Output only the lines of the entries that follow, starting at the one with "intros Hc Hr." and running down to the one with "split; [done|]. intros", both included and unchanged.

Collected data entries
——

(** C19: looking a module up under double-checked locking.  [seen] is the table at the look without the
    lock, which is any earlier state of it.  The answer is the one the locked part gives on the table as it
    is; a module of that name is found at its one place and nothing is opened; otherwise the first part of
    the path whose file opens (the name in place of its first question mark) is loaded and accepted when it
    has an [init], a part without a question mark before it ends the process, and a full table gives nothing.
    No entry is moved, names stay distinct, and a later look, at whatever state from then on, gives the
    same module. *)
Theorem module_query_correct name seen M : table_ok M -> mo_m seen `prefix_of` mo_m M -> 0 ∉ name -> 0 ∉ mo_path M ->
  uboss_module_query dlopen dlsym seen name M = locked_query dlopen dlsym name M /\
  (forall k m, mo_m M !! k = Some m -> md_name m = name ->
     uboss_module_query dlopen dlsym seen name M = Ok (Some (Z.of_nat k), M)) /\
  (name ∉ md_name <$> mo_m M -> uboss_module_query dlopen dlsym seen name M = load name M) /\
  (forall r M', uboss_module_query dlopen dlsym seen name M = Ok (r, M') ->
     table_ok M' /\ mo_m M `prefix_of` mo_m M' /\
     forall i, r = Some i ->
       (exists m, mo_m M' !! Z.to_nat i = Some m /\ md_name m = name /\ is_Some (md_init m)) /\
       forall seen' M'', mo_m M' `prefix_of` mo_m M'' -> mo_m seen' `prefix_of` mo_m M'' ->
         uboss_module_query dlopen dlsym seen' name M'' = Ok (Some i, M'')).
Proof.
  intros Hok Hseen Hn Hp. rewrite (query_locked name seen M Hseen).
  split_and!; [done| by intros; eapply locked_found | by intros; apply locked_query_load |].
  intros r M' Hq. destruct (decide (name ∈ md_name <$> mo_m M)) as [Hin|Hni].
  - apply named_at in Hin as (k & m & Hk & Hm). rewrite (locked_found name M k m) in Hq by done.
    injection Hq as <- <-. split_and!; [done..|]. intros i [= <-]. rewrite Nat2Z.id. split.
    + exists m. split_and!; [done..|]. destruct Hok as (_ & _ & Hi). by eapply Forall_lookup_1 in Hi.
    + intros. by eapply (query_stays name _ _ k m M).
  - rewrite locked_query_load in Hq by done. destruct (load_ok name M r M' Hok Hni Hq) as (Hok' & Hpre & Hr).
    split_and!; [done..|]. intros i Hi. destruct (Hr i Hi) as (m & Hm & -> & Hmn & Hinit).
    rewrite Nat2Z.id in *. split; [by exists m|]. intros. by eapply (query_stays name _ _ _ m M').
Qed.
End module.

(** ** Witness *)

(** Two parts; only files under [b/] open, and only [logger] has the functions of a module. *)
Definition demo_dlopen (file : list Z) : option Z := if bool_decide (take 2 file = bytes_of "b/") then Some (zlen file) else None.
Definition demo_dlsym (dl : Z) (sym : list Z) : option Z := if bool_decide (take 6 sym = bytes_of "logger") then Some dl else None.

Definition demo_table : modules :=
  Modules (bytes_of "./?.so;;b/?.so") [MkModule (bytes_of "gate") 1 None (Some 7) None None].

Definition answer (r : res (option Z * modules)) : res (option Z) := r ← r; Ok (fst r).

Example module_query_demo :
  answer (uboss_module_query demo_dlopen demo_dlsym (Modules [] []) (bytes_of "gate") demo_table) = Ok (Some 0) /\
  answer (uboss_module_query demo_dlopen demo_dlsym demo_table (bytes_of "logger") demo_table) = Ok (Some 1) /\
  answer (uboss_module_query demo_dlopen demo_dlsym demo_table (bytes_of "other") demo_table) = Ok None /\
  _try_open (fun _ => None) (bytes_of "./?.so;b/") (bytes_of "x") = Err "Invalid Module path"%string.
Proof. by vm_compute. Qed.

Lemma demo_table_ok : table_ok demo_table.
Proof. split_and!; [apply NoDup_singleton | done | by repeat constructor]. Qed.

——

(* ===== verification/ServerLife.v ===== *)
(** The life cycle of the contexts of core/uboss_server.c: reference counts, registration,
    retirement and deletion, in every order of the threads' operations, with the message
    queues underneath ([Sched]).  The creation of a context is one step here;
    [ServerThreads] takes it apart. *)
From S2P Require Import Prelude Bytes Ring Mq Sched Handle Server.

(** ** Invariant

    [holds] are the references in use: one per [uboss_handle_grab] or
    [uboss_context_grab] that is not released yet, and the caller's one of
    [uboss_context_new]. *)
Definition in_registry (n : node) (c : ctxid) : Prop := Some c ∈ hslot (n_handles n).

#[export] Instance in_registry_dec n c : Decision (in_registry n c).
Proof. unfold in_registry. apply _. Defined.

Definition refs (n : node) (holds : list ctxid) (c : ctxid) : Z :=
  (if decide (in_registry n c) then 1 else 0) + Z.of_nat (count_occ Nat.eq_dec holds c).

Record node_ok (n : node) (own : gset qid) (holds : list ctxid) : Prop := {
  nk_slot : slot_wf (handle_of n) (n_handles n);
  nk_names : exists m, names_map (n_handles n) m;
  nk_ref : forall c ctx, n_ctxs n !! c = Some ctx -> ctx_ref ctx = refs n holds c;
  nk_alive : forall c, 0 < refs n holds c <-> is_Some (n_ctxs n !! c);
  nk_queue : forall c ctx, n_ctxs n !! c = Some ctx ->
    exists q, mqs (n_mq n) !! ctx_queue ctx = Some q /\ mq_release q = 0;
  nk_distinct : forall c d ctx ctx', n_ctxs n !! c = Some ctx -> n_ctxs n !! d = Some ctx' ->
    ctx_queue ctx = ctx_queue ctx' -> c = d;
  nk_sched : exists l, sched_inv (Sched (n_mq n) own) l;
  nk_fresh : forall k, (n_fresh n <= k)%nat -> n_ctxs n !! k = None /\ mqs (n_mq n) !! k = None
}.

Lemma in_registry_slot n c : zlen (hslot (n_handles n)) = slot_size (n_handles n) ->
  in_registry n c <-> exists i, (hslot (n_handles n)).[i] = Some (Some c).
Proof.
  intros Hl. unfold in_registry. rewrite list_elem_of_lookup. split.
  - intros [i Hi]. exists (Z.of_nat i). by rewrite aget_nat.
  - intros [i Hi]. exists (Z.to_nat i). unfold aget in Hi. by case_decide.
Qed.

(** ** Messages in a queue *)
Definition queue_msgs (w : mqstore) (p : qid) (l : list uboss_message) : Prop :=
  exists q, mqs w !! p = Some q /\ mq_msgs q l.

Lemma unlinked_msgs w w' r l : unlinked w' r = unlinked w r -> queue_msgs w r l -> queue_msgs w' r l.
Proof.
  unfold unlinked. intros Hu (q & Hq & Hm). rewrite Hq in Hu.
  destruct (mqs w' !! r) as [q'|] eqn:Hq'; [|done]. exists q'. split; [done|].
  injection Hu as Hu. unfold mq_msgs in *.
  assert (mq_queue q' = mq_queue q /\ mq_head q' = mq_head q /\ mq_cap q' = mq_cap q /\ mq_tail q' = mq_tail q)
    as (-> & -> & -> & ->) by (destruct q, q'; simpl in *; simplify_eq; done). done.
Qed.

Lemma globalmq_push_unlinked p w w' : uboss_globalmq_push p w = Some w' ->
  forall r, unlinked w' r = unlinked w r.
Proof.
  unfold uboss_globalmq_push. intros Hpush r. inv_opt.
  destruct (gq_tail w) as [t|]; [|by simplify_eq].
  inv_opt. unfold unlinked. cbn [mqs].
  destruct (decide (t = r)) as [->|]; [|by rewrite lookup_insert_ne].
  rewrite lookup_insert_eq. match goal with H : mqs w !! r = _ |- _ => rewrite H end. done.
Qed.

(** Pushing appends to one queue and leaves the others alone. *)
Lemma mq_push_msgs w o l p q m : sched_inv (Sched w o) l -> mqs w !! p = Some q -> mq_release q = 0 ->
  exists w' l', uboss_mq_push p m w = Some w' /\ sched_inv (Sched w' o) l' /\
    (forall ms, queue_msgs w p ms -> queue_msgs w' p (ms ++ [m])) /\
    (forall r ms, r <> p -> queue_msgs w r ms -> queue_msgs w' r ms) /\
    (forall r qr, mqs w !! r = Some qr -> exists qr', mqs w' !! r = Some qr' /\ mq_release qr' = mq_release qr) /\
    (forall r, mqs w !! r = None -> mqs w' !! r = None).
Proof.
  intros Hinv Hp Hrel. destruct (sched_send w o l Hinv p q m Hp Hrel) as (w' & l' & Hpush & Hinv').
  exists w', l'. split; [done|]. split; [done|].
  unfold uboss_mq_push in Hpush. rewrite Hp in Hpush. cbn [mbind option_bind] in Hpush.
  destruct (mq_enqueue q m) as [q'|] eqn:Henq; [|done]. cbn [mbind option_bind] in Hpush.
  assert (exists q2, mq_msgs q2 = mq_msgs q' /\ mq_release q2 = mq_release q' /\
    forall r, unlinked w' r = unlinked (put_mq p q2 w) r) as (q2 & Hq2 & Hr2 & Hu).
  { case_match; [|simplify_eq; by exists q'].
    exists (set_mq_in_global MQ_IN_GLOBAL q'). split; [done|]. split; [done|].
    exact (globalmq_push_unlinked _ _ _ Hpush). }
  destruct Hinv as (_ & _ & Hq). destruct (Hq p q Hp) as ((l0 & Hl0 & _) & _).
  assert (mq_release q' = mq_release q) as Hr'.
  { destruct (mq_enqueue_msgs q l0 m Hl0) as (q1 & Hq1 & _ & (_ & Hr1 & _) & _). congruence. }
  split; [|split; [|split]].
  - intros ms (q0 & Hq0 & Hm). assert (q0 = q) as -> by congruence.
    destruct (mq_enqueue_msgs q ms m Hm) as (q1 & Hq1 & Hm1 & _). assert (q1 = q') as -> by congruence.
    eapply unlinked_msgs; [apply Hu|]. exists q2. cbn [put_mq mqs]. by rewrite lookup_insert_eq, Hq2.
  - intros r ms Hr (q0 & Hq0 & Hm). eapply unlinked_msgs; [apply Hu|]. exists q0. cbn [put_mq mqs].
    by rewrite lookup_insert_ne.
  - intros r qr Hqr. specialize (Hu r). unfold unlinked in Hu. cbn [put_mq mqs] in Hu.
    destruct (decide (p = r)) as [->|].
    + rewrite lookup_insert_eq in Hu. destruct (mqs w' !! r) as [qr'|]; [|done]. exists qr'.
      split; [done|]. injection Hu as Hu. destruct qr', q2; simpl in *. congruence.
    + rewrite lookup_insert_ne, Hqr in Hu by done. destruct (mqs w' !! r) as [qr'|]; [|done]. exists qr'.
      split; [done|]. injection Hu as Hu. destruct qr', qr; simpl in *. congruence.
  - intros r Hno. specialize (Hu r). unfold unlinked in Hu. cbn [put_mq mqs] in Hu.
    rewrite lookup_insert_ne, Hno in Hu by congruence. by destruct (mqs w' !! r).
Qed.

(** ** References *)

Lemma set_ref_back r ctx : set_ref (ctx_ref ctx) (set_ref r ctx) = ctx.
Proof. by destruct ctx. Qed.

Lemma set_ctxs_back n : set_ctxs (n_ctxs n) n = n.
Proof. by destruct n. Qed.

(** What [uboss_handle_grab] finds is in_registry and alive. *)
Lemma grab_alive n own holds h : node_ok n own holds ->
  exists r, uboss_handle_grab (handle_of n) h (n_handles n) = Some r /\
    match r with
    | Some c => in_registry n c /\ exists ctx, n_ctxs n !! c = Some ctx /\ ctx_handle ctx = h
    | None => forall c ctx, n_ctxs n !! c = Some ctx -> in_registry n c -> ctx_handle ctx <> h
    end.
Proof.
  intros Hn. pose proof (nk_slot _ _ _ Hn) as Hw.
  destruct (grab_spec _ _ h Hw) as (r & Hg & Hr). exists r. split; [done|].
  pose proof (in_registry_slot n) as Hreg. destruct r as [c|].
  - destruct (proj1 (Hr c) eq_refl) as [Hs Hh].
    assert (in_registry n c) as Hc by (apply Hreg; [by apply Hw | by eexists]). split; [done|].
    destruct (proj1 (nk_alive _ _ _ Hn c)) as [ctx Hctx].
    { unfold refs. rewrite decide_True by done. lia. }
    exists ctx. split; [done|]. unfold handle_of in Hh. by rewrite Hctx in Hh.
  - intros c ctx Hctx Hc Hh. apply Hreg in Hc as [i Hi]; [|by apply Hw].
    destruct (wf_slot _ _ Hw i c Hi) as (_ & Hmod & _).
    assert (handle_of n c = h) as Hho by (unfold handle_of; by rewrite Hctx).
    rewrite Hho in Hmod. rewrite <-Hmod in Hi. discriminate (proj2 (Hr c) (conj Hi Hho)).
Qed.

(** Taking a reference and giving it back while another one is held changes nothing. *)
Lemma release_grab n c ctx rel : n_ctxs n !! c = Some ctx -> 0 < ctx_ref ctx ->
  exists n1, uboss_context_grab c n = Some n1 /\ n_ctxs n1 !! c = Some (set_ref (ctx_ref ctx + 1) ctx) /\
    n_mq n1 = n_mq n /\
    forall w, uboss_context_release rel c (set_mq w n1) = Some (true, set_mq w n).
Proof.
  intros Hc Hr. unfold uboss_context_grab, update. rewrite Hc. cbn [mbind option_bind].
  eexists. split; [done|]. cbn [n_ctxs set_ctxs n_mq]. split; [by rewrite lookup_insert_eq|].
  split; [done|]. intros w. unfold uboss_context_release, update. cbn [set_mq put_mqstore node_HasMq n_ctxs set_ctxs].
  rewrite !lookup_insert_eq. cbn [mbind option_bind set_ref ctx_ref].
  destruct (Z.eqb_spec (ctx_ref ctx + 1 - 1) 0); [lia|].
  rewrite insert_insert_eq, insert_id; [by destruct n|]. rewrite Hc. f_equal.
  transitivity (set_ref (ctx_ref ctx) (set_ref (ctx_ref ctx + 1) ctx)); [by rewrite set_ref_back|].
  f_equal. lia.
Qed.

——

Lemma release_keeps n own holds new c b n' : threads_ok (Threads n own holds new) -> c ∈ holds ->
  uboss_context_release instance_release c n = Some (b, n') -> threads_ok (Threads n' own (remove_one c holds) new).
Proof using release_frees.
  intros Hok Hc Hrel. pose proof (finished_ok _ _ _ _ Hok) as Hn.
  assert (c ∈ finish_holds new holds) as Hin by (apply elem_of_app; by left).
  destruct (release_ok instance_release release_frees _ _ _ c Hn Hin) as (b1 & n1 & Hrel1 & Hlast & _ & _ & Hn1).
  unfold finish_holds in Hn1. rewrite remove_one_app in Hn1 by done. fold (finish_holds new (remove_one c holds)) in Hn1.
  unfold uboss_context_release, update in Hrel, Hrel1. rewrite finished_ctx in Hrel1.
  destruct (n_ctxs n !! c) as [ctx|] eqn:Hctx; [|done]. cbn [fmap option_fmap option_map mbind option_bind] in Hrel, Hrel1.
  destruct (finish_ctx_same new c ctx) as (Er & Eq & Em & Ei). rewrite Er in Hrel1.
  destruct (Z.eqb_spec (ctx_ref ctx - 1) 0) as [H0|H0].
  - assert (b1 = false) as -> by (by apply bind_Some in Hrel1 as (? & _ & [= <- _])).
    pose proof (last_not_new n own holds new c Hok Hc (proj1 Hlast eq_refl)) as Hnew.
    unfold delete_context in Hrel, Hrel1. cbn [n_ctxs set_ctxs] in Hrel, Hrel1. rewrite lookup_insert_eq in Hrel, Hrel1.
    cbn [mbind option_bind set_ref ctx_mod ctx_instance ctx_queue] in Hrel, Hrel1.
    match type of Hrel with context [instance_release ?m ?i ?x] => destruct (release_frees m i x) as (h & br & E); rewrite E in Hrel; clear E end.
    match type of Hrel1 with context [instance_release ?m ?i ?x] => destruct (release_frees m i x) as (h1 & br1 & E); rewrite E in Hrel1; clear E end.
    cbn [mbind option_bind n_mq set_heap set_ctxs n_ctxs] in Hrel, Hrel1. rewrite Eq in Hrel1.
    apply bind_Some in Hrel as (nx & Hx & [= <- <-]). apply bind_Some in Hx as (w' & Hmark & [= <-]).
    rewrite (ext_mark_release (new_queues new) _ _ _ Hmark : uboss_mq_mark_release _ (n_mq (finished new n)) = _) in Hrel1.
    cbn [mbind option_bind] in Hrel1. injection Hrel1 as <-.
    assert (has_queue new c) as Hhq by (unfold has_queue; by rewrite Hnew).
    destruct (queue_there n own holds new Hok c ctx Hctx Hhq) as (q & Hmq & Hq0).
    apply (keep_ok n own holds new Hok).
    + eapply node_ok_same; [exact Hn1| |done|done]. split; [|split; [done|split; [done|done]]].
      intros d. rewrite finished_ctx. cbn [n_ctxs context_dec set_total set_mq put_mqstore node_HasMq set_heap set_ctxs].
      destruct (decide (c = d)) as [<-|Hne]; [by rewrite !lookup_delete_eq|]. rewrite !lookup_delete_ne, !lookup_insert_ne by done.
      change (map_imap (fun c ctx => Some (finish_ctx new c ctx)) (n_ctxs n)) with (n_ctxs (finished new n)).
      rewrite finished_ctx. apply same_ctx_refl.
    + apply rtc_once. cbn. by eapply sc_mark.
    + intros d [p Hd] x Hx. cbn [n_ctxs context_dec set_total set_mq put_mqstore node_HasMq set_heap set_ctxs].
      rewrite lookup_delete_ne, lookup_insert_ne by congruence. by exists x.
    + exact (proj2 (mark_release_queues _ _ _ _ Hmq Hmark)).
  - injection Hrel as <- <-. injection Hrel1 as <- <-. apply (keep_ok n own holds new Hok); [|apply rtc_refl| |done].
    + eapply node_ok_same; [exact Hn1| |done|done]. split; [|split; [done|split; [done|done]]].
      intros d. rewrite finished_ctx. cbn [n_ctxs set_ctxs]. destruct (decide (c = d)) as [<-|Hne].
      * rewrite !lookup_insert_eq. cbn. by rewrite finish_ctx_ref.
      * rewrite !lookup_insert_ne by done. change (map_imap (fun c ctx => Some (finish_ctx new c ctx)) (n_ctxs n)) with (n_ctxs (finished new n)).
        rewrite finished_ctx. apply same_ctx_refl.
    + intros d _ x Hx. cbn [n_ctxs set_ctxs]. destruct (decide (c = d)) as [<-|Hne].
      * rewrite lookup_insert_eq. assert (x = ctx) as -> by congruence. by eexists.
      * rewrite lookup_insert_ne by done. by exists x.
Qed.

——

> **RESPONSE BOX**:
  intros Hc Hr. unfold uboss_context_grab, update. rewrite Hc. cbn [mbind option_bind].
  eexists. split; [done|]. cbn [n_ctxs set_ctxs n_mq]. split; [by rewrite lookup_insert_eq|].
  split; [done|]. intros w. unfold uboss_context_release, update. cbn [set_mq put_mqstore node_HasMq n_ctxs set_ctxs].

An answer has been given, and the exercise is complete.